WORK TO BE COMPLETED:
Each entry needs to be copied exactly, with nothing left out.

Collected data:
▶

(** The detectors of a round, one per check of the list [checks]. *)
Definition round_detectors (self : StabilizerModel) (checks : list Z)
  : list instruction :=
  map (fun k =>
         DETECTOR [-1 - k;
                   -1 - k - Z.of_nat (length (x_check_qubits self ++ z_check_qubits self))])
    (range_len checks).

(** "Detect changes": the measurements and detectors that end a round. *)
Definition surface_detect (self : StabilizerModel) (subcode : option string)
  : list instruction :=
  [MR (z_check_qubits self)]
  ++ (if bool_decide (subcode = Some "z_memory") then
        round_detectors self (z_check_qubits self)
        ++ [MR (x_check_qubits self)]
      else if bool_decide (subcode = Some "x_memory") then
        [MR (x_check_qubits self)]
        ++ round_detectors self (x_check_qubits self)
      else []).

Definition surface_round (self : StabilizerModel) (scale : Z * Z)
    (subcode : option string) : list instruction :=
  surface_checks self scale ++ surface_detect self subcode.

(** The detectors after the final measurement for [z_memory]: the loop over
    [k], with the variables [row] and [skip] it updates.  The remainders are
    [Z.modulo]; their divisors are not zero when the loops run (lemma
    [final_loops_divisors]). *)
Fixpoint z_final_detectors (self : StabilizerModel) (scale : Z * Z)
    (ks : list Z) (row skip : Z) : list instruction :=
  let num_data_qubits_z := scale.2 / 2 + 1 in
  let num_data_qubits_x := scale.2 / 2 in
  match ks with
  | [] => []
  | k :: rest =>
      let '(row, skip) :=
        if (k mod num_data_qubits_x =? 0) && negb (k =? 0)
        then (row + 2, skip + num_data_qubits_z) else (row, skip) in
      let lookback_records :=
        [-1 - k - Z.of_nat (length (data_qubits self ++ x_check_qubits self));
         -1 - k - skip;
         -2 - k - skip]
        ++ (if row =? 0 then
              [-2 - k - skip - num_data_qubits_x]
            else if row =? scale.1 - 1 then
              [-1 - k - skip + num_data_qubits_x]
            else
              [-1 - k - skip + num_data_qubits_x;
               -2 - k - skip - num_data_qubits_x]) in
      DETECTOR lookback_records :: z_final_detectors self scale rest row skip
  end.

(** The same for [x_memory], with the variable [skip]. *)
Fixpoint x_final_detectors (self : StabilizerModel) (scale : Z * Z)
    (ks : list Z) (skip : Z) : list instruction :=
  let num_data_qubits_z := scale.2 / 2 + 1 in
  let num_data_qubits_x := scale.2 / 2 in
  match ks with
  | [] => []
  | k :: rest =>
      let skip :=
        if (k mod num_data_qubits_z =? 0) && negb (k =? 0)
        then skip + num_data_qubits_x else skip in
      let lookback_records :=
        (if k mod num_data_qubits_z =? 0 then
           [-2 - k - skip - num_data_qubits_x]
         else if k mod num_data_qubits_z =? num_data_qubits_z - 1 then
           [-1 - k - skip - num_data_qubits_x]
         else
           [-2 - k - skip - num_data_qubits_x;
            -1 - k - skip - num_data_qubits_x])
        ++ [-1 - k - Z.of_nat (length (data_qubits self ++ x_check_qubits self));
            -1 - k - skip;
            -2 - k - skip] in
      DETECTOR lookback_records :: x_final_detectors self scale rest skip
  end.

(** The records of the logical observable. *)
Definition observable_lookback_indices (scale : Z * Z) (subcode : option string)
  : list Z :=
  let num_data_qubits_z := scale.2 / 2 + 1 in
  let num_data_qubits_x := scale.2 / 2 in
  if bool_decide (subcode = Some "z_memory") then
    map (fun k => - k * (num_data_qubits_z + num_data_qubits_x) - num_data_qubits_z)
      (range (scale.1 / 2 + 1))
  else if bool_decide (subcode = Some "x_memory") then
    map (fun k => -1 - k) (range num_data_qubits_z)
  else [].

Definition _surface_code (self : StabilizerModel) (subcode : option string)
  : result StabilizerModel :=
  let* scale := param (scale (code_params self)) in
  ok (set_circuit self
        (circuit self
         ++ [R (qubits self)]
         ++ [M (z_check_qubits self ++ x_check_qubits self)]
         ++ repeat_circuit (surface_round self scale subcode) (rounds self)
         ++ [M (data_qubits self)]
         ++ (if bool_decide (subcode = Some "z_memory") then
               z_final_detectors self scale (range_len (z_check_qubits self)) 0 0
             else if bool_decide (subcode = Some "x_memory") then
               x_final_detectors self scale (range_len (x_check_qubits self)) 0
             else [])
         ++ [OBSERVABLE_INCLUDE (observable_lookback_indices scale subcode) 0])).

(** *** Hypergraph-product code *)

(** [_hypergraph_product_code]: reads the positions, rebuilds the matrices
    and prints them; the circuit is left as it is. *)
Definition _hypergraph_product_code (self : StabilizerModel)
  : result StabilizerModel :=
  let* qubit_pos := param (pos (code_params self)) in
  let* clist1 := param (clist1 (code_params self)) in
  let* clist2 := param (clist2 (code_params self)) in
  let* H1 := classical_pcm clist1 in
  let* H2 := classical_pcm clist2 in
  let* (HX, HZ) := hypergraph_pcm H1 H2 in
  ok self.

◀

PROBLEM SOLUTION:
(** The detectors of a round, one per check of the list [checks]. *)
Definition round_detectors (self : StabilizerModel) (checks : list Z)
  : list instruction :=
  map (fun k =>
         DETECTOR [-1 - k;
                   -1 - k - Z.of_nat (length (x_check_qubits self ++ z_check_qubits self))])
    (range_len checks).

(** "Detect changes": the measurements and detectors that end a round. *)
Definition surface_detect (self : StabilizerModel) (subcode : option string)
  : list instruction :=
  [MR (z_check_qubits self)]
  ++ (if bool_decide (subcode = Some "z_memory") then
        round_detectors self (z_check_qubits self)
        ++ [MR (x_check_qubits self)]
      else if bool_decide (subcode = Some "x_memory") then
        [MR (x_check_qubits self)]
        ++ round_detectors self (x_check_qubits self)
      else []).

Definition surface_round (self : StabilizerModel) (scale : Z * Z)
    (subcode : option string) : list instruction :=
  surface_checks self scale ++ surface_detect self subcode.

(** The detectors after the final measurement for [z_memory]: the loop over
    [k], with the variables [row] and [skip] it updates.  The remainders are
    [Z.modulo]; their divisors are not zero when the loops run (lemma
    [final_loops_divisors]). *)
Fixpoint z_final_detectors (self : StabilizerModel) (scale : Z * Z)
    (ks : list Z) (row skip : Z) : list instruction :=
  let num_data_qubits_z := scale.2 / 2 + 1 in
  let num_data_qubits_x := scale.2 / 2 in
  match ks with
  | [] => []
  | k :: rest =>
      let '(row, skip) :=
        if (k mod num_data_qubits_x =? 0) && negb (k =? 0)
        then (row + 2, skip + num_data_qubits_z) else (row, skip) in
      let lookback_records :=
        [-1 - k - Z.of_nat (length (data_qubits self ++ x_check_qubits self));
         -1 - k - skip;
         -2 - k - skip]
        ++ (if row =? 0 then
              [-2 - k - skip - num_data_qubits_x]
            else if row =? scale.1 - 1 then
              [-1 - k - skip + num_data_qubits_x]
            else
              [-1 - k - skip + num_data_qubits_x;
               -2 - k - skip - num_data_qubits_x]) in
      DETECTOR lookback_records :: z_final_detectors self scale rest row skip
  end.

(** The same for [x_memory], with the variable [skip]. *)
Fixpoint x_final_detectors (self : StabilizerModel) (scale : Z * Z)
    (ks : list Z) (skip : Z) : list instruction :=
  let num_data_qubits_z := scale.2 / 2 + 1 in
  let num_data_qubits_x := scale.2 / 2 in
  match ks with
  | [] => []
  | k :: rest =>
      let skip :=
        if (k mod num_data_qubits_z =? 0) && negb (k =? 0)
        then skip + num_data_qubits_x else skip in
      let lookback_records :=
        (if k mod num_data_qubits_z =? 0 then
           [-2 - k - skip - num_data_qubits_x]
         else if k mod num_data_qubits_z =? num_data_qubits_z - 1 then
           [-1 - k - skip - num_data_qubits_x]
         else
           [-2 - k - skip - num_data_qubits_x;
            -1 - k - skip - num_data_qubits_x])
        ++ [-1 - k - Z.of_nat (length (data_qubits self ++ x_check_qubits self));
            -1 - k - skip;
            -2 - k - skip] in
      DETECTOR lookback_records :: x_final_detectors self scale rest skip
  end.

(** The records of the logical observable. *)
Definition observable_lookback_indices (scale : Z * Z) (subcode : option string)
  : list Z :=
  let num_data_qubits_z := scale.2 / 2 + 1 in
  let num_data_qubits_x := scale.2 / 2 in
  if bool_decide (subcode = Some "z_memory") then
    map (fun k => - k * (num_data_qubits_z + num_data_qubits_x) - num_data_qubits_z)
      (range (scale.1 / 2 + 1))
  else if bool_decide (subcode = Some "x_memory") then
    map (fun k => -1 - k) (range num_data_qubits_z)
  else [].

Definition _surface_code (self : StabilizerModel) (subcode : option string)
  : result StabilizerModel :=
  let* scale := param (scale (code_params self)) in
  ok (set_circuit self
        (circuit self
         ++ [R (qubits self)]
         ++ [M (z_check_qubits self ++ x_check_qubits self)]
         ++ repeat_circuit (surface_round self scale subcode) (rounds self)
         ++ [M (data_qubits self)]
         ++ (if bool_decide (subcode = Some "z_memory") then
               z_final_detectors self scale (range_len (z_check_qubits self)) 0 0
             else if bool_decide (subcode = Some "x_memory") then
               x_final_detectors self scale (range_len (x_check_qubits self)) 0
             else [])
         ++ [OBSERVABLE_INCLUDE (observable_lookback_indices scale subcode) 0])).

(** *** Hypergraph-product code *)

(** [_hypergraph_product_code]: reads the positions, rebuilds the matrices
    and prints them; the circuit is left as it is. *)
Definition _hypergraph_product_code (self : StabilizerModel)
  : result StabilizerModel :=
  let* qubit_pos := param (pos (code_params self)) in
  let* clist1 := param (clist1 (code_params self)) in
  let* clist2 := param (clist2 (code_params self)) in
  let* H1 := classical_pcm clist1 in
  let* H2 := classical_pcm clist2 in
  let* (HX, HZ) := hypergraph_pcm H1 H2 in
  ok self.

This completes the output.